Task 1: Load the iris data from sklearn dataset.
Info!
The Iris Dataset related features are the dimensions of flowers petals belonging to iris species- The target names are the species to which the flower belongs. They are mapped as 0,1 and 2.
In this excercise you will perform logistic regression predict the species of flow given the petal dimensions as features- to view the data by printing iris_X and iris_Y (Optional)

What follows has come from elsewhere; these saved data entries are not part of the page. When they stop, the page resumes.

(** The text shown for a date-only column text, by the local year and
    month of its midnight in UTC. *)
Lemma formattedExpDate_local (zone : JsDates.TimeZone) (text : string) (y m d ly lm : Z) :
  JsDates.isoDate text = Some (y, m, d) ->
  (1 <= m <= 12)%Z ->
  (1 <= d <= JsDates.daysInMonth y m)%Z ->
  JsDates.localYearMonth zone (JsDates.UtcMidnight y m d) = Some (ly, lm) ->
  formattedExpDate zone (Some text) =
  (padStart 2 "0" (string_of_Z (lm + 1)) ++ "/" ++ slice_last 2 (string_of_Z ly))%string.
Proof.
  intros Hiso Hm Hd Hlocal. unfold formattedExpDate.
  rewrite (isoDate_truthy text _ Hiso). unfold JsDates.newDate. rewrite Hiso.
  replace ((1 <=? m)%Z && (m <=? 12)%Z && (1 <=? d)%Z
           && (d <=? JsDates.daysInMonth y m)%Z) with true
    by (symmetry; rewrite !andb_true_iff, !Z.leb_le; lia).
  unfold JsDates.getMonth, JsDates.getFullYear. rewrite Hlocal. reflexivity.
Qed.

Lemma expired_before (now : JsDate) (s : string) (m y : Z) :
  wellFormedMMYY s = Some (m, y) ->
  (isCardExpired now s = true <->
   (y < getFullYear now \/ (y = getFullYear now /\ m < getMonth now + 1))%Z).
Proof.
  intros W. rewrite (isCardExpired_well_formed now s m y W).
  rewrite orb_true_iff, andb_true_iff, !Z.ltb_lt, Z.eqb_eq. tauto.
Qed.

End ExpirationFacts.

(** X11.  The [MM/YY] text of a card view is built from the local month
    and year of 00:00 UTC of the stored date.  For a stored date
    [YYYY-MM-DD] it denotes the stored month and year when the time zone
    of the process is not behind UTC on that day, or the day is not the
    first of the month; when the zone is behind UTC and the day is the
    first, it denotes the month before, of the year before for January.
    In each case, for a shown year from 2000 to 2099, [isCardExpired]
    answers true on it exactly when the shown month lies before the current
    one.  The column text [infinity] gives ["NaN/aN"] and a column without
    a date gives ["N/A"], and both are read as expired. *)
Theorem formattedExpDate_round_trip :
  forall (zone : JsDates.TimeZone) (now : CardSecurity.JsDate),
    (forall (text : string) (y m d : Z),
        JsDates.isoDate text = Some (y, m, d) ->
        (1 <= m <= 12)%Z ->
        (1 <= d <= JsDates.daysInMonth y m)%Z ->
        let shown := Cards.formattedExpDate zone (Some text) in
        ((0 <= zone y m d \/ 2 <= d)%Z ->
         (2000 <= y <= 2099)%Z ->
         wellFormedMMYY shown = Some (m, y)
         /\ (CardSecurity.isCardExpired now shown = true <->
             (y < CardSecurity.getFullYear now
              \/ (y = CardSecurity.getFullYear now
                  /\ m < CardSecurity.getMonth now + 1))%Z))
        /\ ((zone y m d < 0)%Z -> d = 1%Z -> (2 <= m)%Z ->
            (2000 <= y <= 2099)%Z ->
            wellFormedMMYY shown = Some ((m - 1)%Z, y)
            /\ (CardSecurity.isCardExpired now shown = true <->
                (y < CardSecurity.getFullYear now
                 \/ (y = CardSecurity.getFullYear now
                     /\ m - 1 < CardSecurity.getMonth now + 1))%Z))
        /\ ((zone y m d < 0)%Z -> d = 1%Z -> m = 1%Z ->
            (2001 <= y <= 2100)%Z ->
            wellFormedMMYY shown = Some (12%Z, (y - 1)%Z)
            /\ (CardSecurity.isCardExpired now shown = true <->
                (y - 1 < CardSecurity.getFullYear now
                 \/ (y - 1 = CardSecurity.getFullYear now
                     /\ 12 < CardSecurity.getMonth now + 1))%Z)))
    /\ Cards.formattedExpDate zone (Some "infinity") = "NaN/aN"
    /\ CardSecurity.isCardExpired now "NaN/aN" = true
    /\ Cards.formattedExpDate zone None = "N/A"
    /\ CardSecurity.isCardExpired now "N/A" = true.
Proof.
  intros zone now. split; [|repeat split].
  intros text y m d Hiso Hm Hd shown. split; [|split].
  - intros Hz Hy.
    assert (L : JsDates.localYearMonth zone (JsDates.UtcMidnight y m d) =
                Some (y, (m - 1)%Z)).
    { unfold JsDates.localYearMonth.
      destruct (Z.ltb_spec (zone y m d) 0) as [Hlt|_]; [|reflexivity].
      destruct (Z.eqb_spec d 1) as [->|_]; [lia | reflexivity]. }
    assert (W : wellFormedMMYY shown = Some (m, y)).
    { unfold shown. rewrite (formattedExpDate_local zone text y m d _ _ Hiso Hm Hd L).
      rewrite (month_year_well_formed y (m - 1)) by lia.
      f_equal. f_equal. lia. }
    split; [exact W | exact (expired_before now shown m y W)].
  - intros Hz -> Hm2 Hy.
    assert (L : JsDates.localYearMonth zone (JsDates.UtcMidnight y m 1%Z) =
                Some (y, (m - 2)%Z)).
    { unfold JsDates.localYearMonth.
      destruct (Z.ltb_spec (zone y m 1%Z) 0) as [_|Hge]; [|lia].
      destruct (Z.eqb_spec m 1) as [->|_]; [lia | reflexivity]. }
    assert (W : wellFormedMMYY shown = Some ((m - 1)%Z, y)).
    { unfold shown. rewrite (formattedExpDate_local zone text y m 1%Z _ _ Hiso Hm Hd L).
      rewrite (month_year_well_formed y (m - 2)) by lia.
      f_equal. f_equal. lia. }
    split; [exact W | exact (expired_before now shown _ _ W)].
  - intros Hz -> -> Hy.
    assert (L : JsDates.localYearMonth zone (JsDates.UtcMidnight y 1%Z 1%Z) =
                Some ((y - 1)%Z, 11%Z)).
    { unfold JsDates.localYearMonth.
      destruct (Z.ltb_spec (zone y 1%Z 1%Z) 0) as [_|Hge]; [reflexivity | lia]. }
    assert (W : wellFormedMMYY shown = Some (12%Z, (y - 1)%Z)).
    { unfold shown. rewrite (formattedExpDate_local zone text y 1%Z 1%Z _ _ Hiso Hm Hd L).
      rewrite (month_year_well_formed (y - 1) 11) by lia.
      reflexivity. }
    split; [exact W | exact (expired_before now shown _ _ W)].
Qed.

from sklearn import datasets
iris = datasets.load_iris()
iris_X = iris.data
iris_y = iris.target
print(iris.feature_names)
print(iris.target_names)
'''
Output:-
['sepal length (cm)', 'sepal width (cm)', 'petal length (cm)', 'petal width (cm)']
['setosa' 'versicolor' 'virginica']
'''
print(iris_X[:5])
'''
Output:-
array([[5.1, 3.5, 1.4, 0.2],
[4.9, 3. , 1.4, 0.2],
[4.7, 3.2, 1.3, 0.2],
[4.6, 3.1, 1.5, 0.2],
[5. , 3.6, 1.4, 0.2]])
'''
Task 2: Split the Dataset.
- 1. Import train_test_split function from sklearn.model_selection, and.
- 2. split the data into train and test set with test_size = 0.33 and random_state = 10
###Start code
from sklearn.model_selection import train_test_split
X_train, X_test, y_train, y_test = train_test_split(iris_X, iris_y.astype(float), test_size = 0.33 , random_state = 101)
###End code
Task3: Fit the Regression Model.
- import LogisticRegression from sklearn
- Initialise logistic regression model and assign to variable ‘model’.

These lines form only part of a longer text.